(** The registers [idestart] writes select the block. *)
Lemma sector_addr dev n d : 0 <= n < FSSIZE ->
  dk_addr (outb 0x1f6 (Z.lor (Z.lor 0xe0 (Z.shiftl (Z.land dev 1) 4)) (Z.land (Z.shiftr n 24) 0x0f))
    (outb 0x1f5 (Z.land (Z.shiftr n 16) 0xff) (outb 0x1f4 (Z.land (Z.shiftr n 8) 0xff) (outb 0x1f3 (Z.land n 0xff) d)))) = (Z.land dev 1, n).
Proof.
  intros Hn. unfold FSSIZE in Hn. destruct d as [m a b c e cmd busy err]. cbn [outb Z.eqb Pos.eqb]. unfold dk_addr. cbn [dk_sel dk_lba0 dk_lba1 dk_lba2].
  assert (E24 : Z.shiftr n 24 = 0) by (rewrite Z.shiftr_div_pow2 by lia; apply Z.div_small; lia).
  assert (E16 : Z.shiftr n 16 = 0) by (rewrite Z.shiftr_div_pow2 by lia; apply Z.div_small; lia). rewrite E24, E16.
  change 0xff with (Z.ones 8). rewrite !Z.land_ones, (Z.shiftr_div_pow2 n 8) by lia.
  rewrite (Z.mod_small (n / 2 ^ 8)) by (split; [apply Z.div_pos; lia|apply Z.div_lt_upper_bound; lia]).
  assert (Hd : Z.land dev 1 = 0 \/ Z.land dev 1 = 1).
  { replace (Z.land dev 1) with (dev mod 2 ^ 1) by (symmetry; apply (Z.land_ones dev 1); lia). pose proof (Z.mod_pos_bound dev (2 ^ 1)). lia. }
  destruct Hd as [-> | ->]; f_equal; change (0 mod 2 ^ 8) with 0; pose proof (Z_div_mod_eq_full n (2 ^ 8));
    match goal with |- context [2 ^ 24 * ?X] => change X with 0 end; lia.
Qed.

Lemma out_write d : outb 0x1f7 IDE_CMD_WRITE d =
  mkdrive (dk_sectors d) (dk_lba0 d) (dk_lba1 d) (dk_lba2 d) (dk_sel d) (Some (Write (dk_addr d).1 (dk_addr d).2 [])) false false.
Proof. by destruct d. Qed.
Lemma out_read d : outb 0x1f7 IDE_CMD_READ d =
  mkdrive (dk_sectors d) (dk_lba0 d) (dk_lba1 d) (dk_lba2 d) (dk_sel d) (Some (Read (dk_addr d).1 (dk_addr d).2)) true false.
Proof. by destruct d. Qed.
== == ==
* _WORK ITEM_
Retype the material exactly.

* _REPLY TO THE TASK_
(** The registers [idestart] writes select the block. *)
Lemma sector_addr dev n d : 0 <= n < FSSIZE ->
  dk_addr (outb 0x1f6 (Z.lor (Z.lor 0xe0 (Z.shiftl (Z.land dev 1) 4)) (Z.land (Z.shiftr n 24) 0x0f))
    (outb 0x1f5 (Z.land (Z.shiftr n 16) 0xff) (outb 0x1f4 (Z.land (Z.shiftr n 8) 0xff) (outb 0x1f3 (Z.land n 0xff) d)))) = (Z.land dev 1, n).
Proof.
  intros Hn. unfold FSSIZE in Hn. destruct d as [m a b c e cmd busy err]. cbn [outb Z.eqb Pos.eqb]. unfold dk_addr. cbn [dk_sel dk_lba0 dk_lba1 dk_lba2].
  assert (E24 : Z.shiftr n 24 = 0) by (rewrite Z.shiftr_div_pow2 by lia; apply Z.div_small; lia).
  assert (E16 : Z.shiftr n 16 = 0) by (rewrite Z.shiftr_div_pow2 by lia; apply Z.div_small; lia). rewrite E24, E16.
  change 0xff with (Z.ones 8). rewrite !Z.land_ones, (Z.shiftr_div_pow2 n 8) by lia.
  rewrite (Z.mod_small (n / 2 ^ 8)) by (split; [apply Z.div_pos; lia|apply Z.div_lt_upper_bound; lia]).
  assert (Hd : Z.land dev 1 = 0 \/ Z.land dev 1 = 1).
  { replace (Z.land dev 1) with (dev mod 2 ^ 1) by (symmetry; apply (Z.land_ones dev 1); lia). pose proof (Z.mod_pos_bound dev (2 ^ 1)). lia. }
  destruct Hd as [-> | ->]; f_equal; change (0 mod 2 ^ 8) with 0; pose proof (Z_div_mod_eq_full n (2 ^ 8));
    match goal with |- context [2 ^ 24 * ?X] => change X with 0 end; lia.
Qed.

Lemma out_write d : outb 0x1f7 IDE_CMD_WRITE d =
  mkdrive (dk_sectors d) (dk_lba0 d) (dk_lba1 d) (dk_lba2 d) (dk_sel d) (Some (Write (dk_addr d).1 (dk_addr d).2 [])) false false.
Proof. by destruct d. Qed.
Lemma out_read d : outb 0x1f7 IDE_CMD_READ d =
  mkdrive (dk_sectors d) (dk_lba0 d) (dk_lba1 d) (dk_lba2 d) (dk_sel d) (Some (Read (dk_addr d).1 (dk_addr d).2)) true false.
Proof. by destruct d. Qed.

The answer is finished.